Bhutan is a small country in the Himalayas between China and India. One of the reasons of its ‘unpopularity’ is it holds a strict visiting policy by implementing locally guided tours with high fee (as compared to other Asian countries). So this made it my second guided trip, next to India.

“High value, low impact”

This tourism policy of Bhutan makes it the last Asian country where you can experience its authentic culture. Being one of the fortunate people to visit this country, it’s a priviledge to share my experience to you. Enjoy reading!

Regardless of where you’re coming from, flights to Paro International Airport only come from Kathmandu, Delhi, Bodh Gaya, Mumbai, Kolkata, Bagdogra, Guwahati, Dhaka, Bangkok and Singapore. In our case, we flew from Singapore which took about 4 hours.

Day 1: Paro – Thimphu

Royal Bhutan Airlines or Druk Air, Bhutan’s flagship carrier

As we exited Paro International Airport, our smiling guide and driver offered us with white scarves as a graceful manner of welcoming us.

Welcome to Bhutan, the Land of Happiness!

Strategically, a good introduction of this country was done at the National Museum of Bhutan.

No photography allowed inside the National Museum

After being oriented, we head over to Paro Dzong or Rinpung Dzong. A dzong is a fortress surrounded by a complex of courtyard, temple, and administrative offices. As you will be visiting a lot of dzongs and temples, always wear proper dress code (covered arms and legs).

Fortress on a Heap of Jewels
Our first Bhutanese meal

Following lunch, we drove to Thimpu which was about 1.5 hour. If you can help not to fall asleep (we did), please do so as the route is scenic. I realised it when we went back to Paro.

Tired when we reached Thimphu, we decided to call it a day. Wangchuck, our guide, understood and allowed us to take a rest.

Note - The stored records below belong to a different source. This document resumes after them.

(** * DevFlow: the guide viewer's markdown renderer and the guide catalog

    A shallow embedding of

    - [src/app/components/guide-viewer/guide-viewer.component.ts]
      ([renderMarkdown], [escapeHtml], [highlightCode]) and
    - [src/app/services/guide.service.ts] ([GuideService]),
    - the [loadGuide] flow of the guide viewer and the dashboard
      component ([dashboard.component.ts]),

    together with the part of the ECMAScript regular-expression semantics
    ([RegExp.prototype.exec], [String.prototype.replace]) that these
    functions run on. *)

From Stdlib Require Import String Ascii.
From Stdlib Require Import List NArith ZArith Bool Lia Arith.
From Stdlib Require Import Sorting.Sorted Sorting.Permutation.
Import ListNotations.

Set Implicit Arguments.
Local Open Scope N_scope.

(** ** JavaScript strings

    A JavaScript string is a sequence of UTF-16 code units.  Regular
    expressions without the [u] flag work on code units. *)

Definition char16 := N.
Definition jsstring := list char16.

Definition LF : char16 := 10.
Definition DQ : char16 := 34.

(** [js "..."] is the literal with the given ASCII text.  A Rocq literal
    cannot hold a double quote, so inside [js] the tilde stands for the
    double quote (no literal of the program contains a tilde). *)
Definition js_char (a : ascii) : char16 :=
  let n := N_of_ascii a in if n =? 126 then DQ else n.

Definition js (s : string) : jsstring := map js_char (list_ascii_of_string s).

Definition char_eqb (a b : char16) : bool := a =? b.

Fixpoint str_eqb (a b : jsstring) : bool :=
  match a, b with
  | [], [] => true
  | x :: a', y :: b' => char_eqb x y && str_eqb a' b'
  | _, _ => false
  end.

(** [prefixb p s]: [s] starts with [p]. *)
Fixpoint prefixb (p s : jsstring) : bool :=
  match p, s with
  | [], _ => true
  | x :: p', y :: s' => char_eqb x y && prefixb p' s'
  | _ :: _, [] => false
  end.

(** [String.prototype.includes]. *)
Fixpoint includes (s p : jsstring) : bool :=
  prefixb p s ||
  match s with
  | [] => false
  | _ :: s' => includes s' p
  end.

(** ECMAScript [LineTerminator] and [WhiteSpace] code points. *)
Definition isLineTerminator (c : char16) : bool :=
  (c =? 10) || (c =? 13) || (c =? 8232) || (c =? 8233).

Definition isWhiteSpace (c : char16) : bool :=
  (c =? 9) || (c =? 11) || (c =? 12) || (c =? 32) || (c =? 160) ||
  (c =? 5760) || ((8192 <=? c) && (c <=? 8202)) || (c =? 8239) ||
  (c =? 8287) || (c =? 12288) || (c =? 65279).

Definition isSpace (c : char16) : bool := isWhiteSpace c || isLineTerminator c.

Definition isDigit (c : char16) : bool := (48 <=? c) && (c <=? 57).

Definition isWordChar (c : char16) : bool :=
  ((97 <=? c) && (c <=? 122)) || ((65 <=? c) && (c <=? 90)) ||
  isDigit c || (c =? 95).

(** [String.prototype.trim]: strips white space and line terminators from
    both ends. *)
Fixpoint trimStart (s : jsstring) : jsstring :=
  match s with
  | c :: s' => if isSpace c then trimStart s' else s
  | [] => []
  end.

Definition trimEnd (s : jsstring) : jsstring := rev (trimStart (rev s)).

Definition trim (s : jsstring) : jsstring := trimEnd (trimStart s).

(** ** Regular expressions *)

Record flags := Flags {
  global : bool;
  ignoreCase : bool;
  multiline : bool;
  dotAll : bool
}.

Inductive cset_item :=
| CChar (c : char16)
| CRange (lo hi : char16)
| CWord            (* \w *)
| CDigit           (* \d *)
| CSpace           (* \s *)
| CNotSpace.       (* \S *)

Inductive regex :=
| Empty
| Chr (c : char16)
| Dot
| CSet (negated : bool) (items : list cset_item)
| Seq (r1 r2 : regex)
| Alt (r1 r2 : regex)
| Quant (min : nat) (max : option nat) (greedy : bool) (r : regex)
| Group (n : nat) (r : regex)
| Bol              (* ^ *)
| Eol              (* $ *)
| WordB.           (* \b *)

Declare Scope regex_scope.
Delimit Scope regex_scope with re.
Bind Scope regex_scope with regex.
Notation "a >> b" := (Seq a b) (at level 61, right associativity) : regex_scope.

Definition Star (r : regex) := Quant 0 None true r.        (* r*  *)
Definition LazyStar (r : regex) := Quant 0 None false r.   (* r*? *)
Definition Plus (r : regex) := Quant 1 None true r.        (* r+  *)
Definition Opt (r : regex) := Quant 0 (Some 1%nat) true r. (* r?  *)

Fixpoint lit_chars (s : jsstring) : regex :=
  match s with
  | [] => Empty
  | [c] => Chr c
  | c :: s' => Seq (Chr c) (lit_chars s')
  end.

(** A run of literal pattern characters. *)
Definition lit (s : string) : regex := lit_chars (js s).

Definition word : regex := CSet false [CWord].
Definition digit : regex := CSet false [CDigit].
Definition anychar : regex := CSet false [CSpace; CNotSpace].   (* [\s\S] *)
Definition notchar (c : string) : regex := CSet true (map CChar (js c)).

(** Captures: the text of each group that took part in the match, latest
    binding first. *)
Definition captures := list (nat * jsstring).

Fixpoint cap (n : nat) (c : captures) : option jsstring :=
  match c with
  | [] => None
  | (i, s) :: c' => if Nat.eqb i n then Some s else cap n c'
  end.

Definition clear_caps (gs : list nat) (c : captures) : captures :=
  filter (fun p => negb (existsb (Nat.eqb (fst p)) gs)) c.

(** The matcher state: the input split at the current position ([before]
    is reversed, nearest character first) and the captures. *)
Record mstate := MState {
  before : jsstring;
  rest : jsstring;
  caps : captures
}.

Definition result := option mstate.
Definition cont := mstate -> result.
Definition matcher := mstate -> cont -> result.

(** [Canonicalize] for a pattern without the [u] flag: the upper-case
    mapping of a code unit, kept only when it does not turn a non-ASCII
    unit into an ASCII one.  Every pattern character of the program is
    ASCII, so only the ASCII part of the mapping can decide a comparison. *)
Definition canonicalize (fl : flags) (c : char16) : char16 :=
  if ignoreCase fl && (97 <=? c) && (c <=? 122) then c - 32 else c.

Definition lower (c : char16) : char16 :=
  if (65 <=? c) && (c <=? 90) then c + 32 else c.

Definition item_mem (it : cset_item) (c : char16) : bool :=
  match it with
  | CChar a => c =? a
  | CRange lo hi => (lo <=? c) && (c <=? hi)
  | CWord => isWordChar c
  | CDigit => isDigit c
  | CSpace => isSpace c
  | CNotSpace => negb (isSpace c)
  end.
(** * webdriver.atoms.element: attribute resolution and key typing

    A shallow embedding of [javascript/webdriver/atoms/element.js]:
    [webdriver.atoms.element.getAttribute] (the attribute resolver) and
    [webdriver.atoms.element.type] (the key-sequence translator and the
    loop that drives the keyboard executor), with the properties of the
    design document proved about them.

    What the file depends on but does not define is taken as a parameter:
    - the JavaScript runtime ([toLowerCase], number formatting, objects)
      is the class [JSRuntime];
    - the DOM adapter [bot.dom.*] is the class [DomAdapter];
    - the table [webdriver.Key] of protocol key codes is the record
      [Key.t]; the symbolic keys [bot.Keyboard.Keys.*] the source names
      are the enumeration [botKey.t];
    - the keyboard executor [bot.action.type] is the class [Executor]. *)

From Stdlib Require Import String Ascii NArith List Bool Lia.
From stdpp Require Import base option list gmap.

(** ** JavaScript values *)

(** A JavaScript string is a sequence of UTF-16 code units. *)
Abbreviation JSString := (list N).

(** An ASCII literal as a JavaScript string. *)
Definition js (s : string) : JSString :=
  List.map N_of_ascii (list_ascii_of_string s).
Arguments js s%_string.

Inductive JSValue' (Num Obj : Type) : Type :=
  | VUndefined
  | VNull
  | VBool (b : bool)
  | VNumber (n : Num)
  | VString (s : JSString)
  | VObject (o : Obj).
Arguments VUndefined {Num Obj}.
Arguments VNull {Num Obj}.
Arguments VBool {Num Obj} b.
Arguments VNumber {Num Obj} n.
Arguments VString {Num Obj} s.
Arguments VObject {Num Obj} o.

(** What a [throw] carries: an [Error] built by this file, a [TypeError]
    of the runtime, or a value thrown by host code. *)
Inductive JSError' (Exn : Type) : Type :=
  | Error (message : JSString)
  | TypeError
  | Thrown (e : Exn).
Arguments Error {Exn} message.
Arguments TypeError {Exn}.
Arguments Thrown {Exn} e.

(** The outcome of an expression that may throw. *)
Inductive JSResult' (Exn A : Type) : Type :=
  | Return (a : A)
  | Throw (e : JSError' Exn).
Arguments Return {Exn A} a.
Arguments Throw {Exn A} e.

Definition bind' {Exn A B} (r : JSResult' Exn A) (k : A -> JSResult' Exn B)
  : JSResult' Exn B :=
  match r with
  | Return a => k a
  | Throw e => Throw e
  end.

Notation "x <- r ;; k" := (bind' r (fun x => k))
  (at level 100, r at next level, right associativity, only parsing).

(** The part of the runtime the file relies on. Numbers are kept abstract:
    only their truthiness and their [toString] are used. Objects (functions
    included) are abstract; [object_get o p] is the read [o.p],
    [object_toString o] the call [o.toString()] and [object_ToString o] the
    coercion [o + ''].  [Object_prototype p] is the member [p] an object
    literal inherits ([VUndefined] when there is none). *)
Class JSRuntime := {
  JSNumber : Type;
  JSObject : Type;
  JSExn : Type;
  toLowerCase : JSString -> JSString;
  number_truthy : JSNumber -> bool;
  number_toString : JSNumber -> JSString;
  object_get : JSObject -> JSString -> JSValue' JSNumber JSObject;
  object_toString : JSObject -> JSResult' JSExn JSString;
  object_ToString : JSObject -> JSResult' JSExn JSString;
  Object_prototype : JSString -> JSValue' JSNumber JSObject;
}.

Abbreviation JSValue := (JSValue' JSNumber JSObject).
Abbreviation JSError := (JSError' JSExn).
Abbreviation JSResult := (JSResult' JSExn).

Section Values.
Context `{JSRuntime}.

(** [ToBoolean]. *)
Definition truthy (v : JSValue) : bool :=
  match v with
  | VUndefined | VNull => false
  | VBool b => b
  | VNumber n => number_truthy n
  | VString s => negb (bool_decide (s = []))
  | VObject _ => true
  end.

(** [typeof v == 'string'] *)
Definition goog_isString (v : JSValue) : bool :=
  match v with VString _ => true | _ => false end.

(** [v === null] *)
Definition goog_isNull (v : JSValue) : bool :=
  match v with VNull => true | _ => false end.

(** [v !== undefined] *)
Definition goog_isDef (v : JSValue) : bool :=
  match v with VUndefined => false | _ => true end.

(** [v != null] *)
Definition goog_isDefAndNotNull (v : JSValue) : bool :=
  match v with VUndefined | VNull => false | _ => true end.

(** [typeof v == 'object' && v != null || typeof v == 'function'] *)
Definition goog_isObject (v : JSValue) : bool :=
  match v with VObject _ => true | _ => false end.

(** The read [value.cssText] where [value] is truthy and no string: a
    boolean or a number has no such member. *)
Definition cssText (value : JSValue) : JSValue :=
  match value with
  | VObject o => object_get o (js "cssText")
  | _ => VUndefined
  end.

(** The method call [v.toString()]. *)
Definition method_toString (v : JSValue) : JSResult JSString :=
  match v with
  | VUndefined | VNull => Throw TypeError
  | VBool b => Return (if b then js "true" else js "false")
  | VNumber n => Return (number_toString n)
  | VString s => Return s
  | VObject o => object_toString o
  end.

(** The coercion [v + '']. *)
Definition concat_empty (v : JSValue) : JSResult JSString :=
  match v with
  | VUndefined => Return (js "undefined")
  | VNull => Return (js "null")
  | VBool b => Return (if b then js "true" else js "false")
  | VNumber n => Return (number_toString n)
  | VString s => Return s
  | VObject o => object_ToString o
  end.

(** A nullable string ([?string]) as a value. *)
Definition of_nullable (a : option JSString) : JSValue :=
  match a with
  | Some s => VString s
  | None => VNull
  end.

(** [goog.array.contains(arr, s)] on an array of strings. *)
Definition goog_array_contains (arr : list JSString) (s : JSString) : bool :=
  existsb (fun x => bool_decide (x = s)) arr.
End Values.

(** ** The DOM adapter *)

Module TagName.
Inductive t := A | IMG.

#[global] Instance eq_dec : EqDecision t.
Proof. solve_decision. Defined.
End TagName.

Hotel Thimphu Tower, located in the heart of the city overlooking the Clock Tower Square
Clock Tower Square
View from our hotel room, Changlimithang Stadium

Overnight: Thimphu

Day 2: Thimphu

Energised we were ready to explore Thimphu, the capital of Bhutan! This day’s itinerary was full packed as we had to squeeze in the things we missed from the previous day.

First on the itinerary was a 1-hour hike at Kuenselphodrang Nature Park. We passed by prayer flags at different sites. The mantra is that the message written on these flags will be blown by the wind to spread good will. These can also be seen in other parts of Bhutan.

Gate to Kuenselphodrang Nature Park
Prayer flags
View of Thimphu City
Overlooking our next stop

After the hike, we went to Buddha Point where Buddha Dordenma is found sitting. It is said to be the largest sitting Buddha in the world. Inside the temple is beautiful, but photography is not allowed.

Buddha Dordenma

Next, we walked around the Memorial Chorten. Chorten or stupa is a spiritual monument. It is noticeable that most of the worshippers are elderlies. They are devout Buddhists and they pray throughout the day. Do note to walk clockwise around prayer wheels, stupas and temples.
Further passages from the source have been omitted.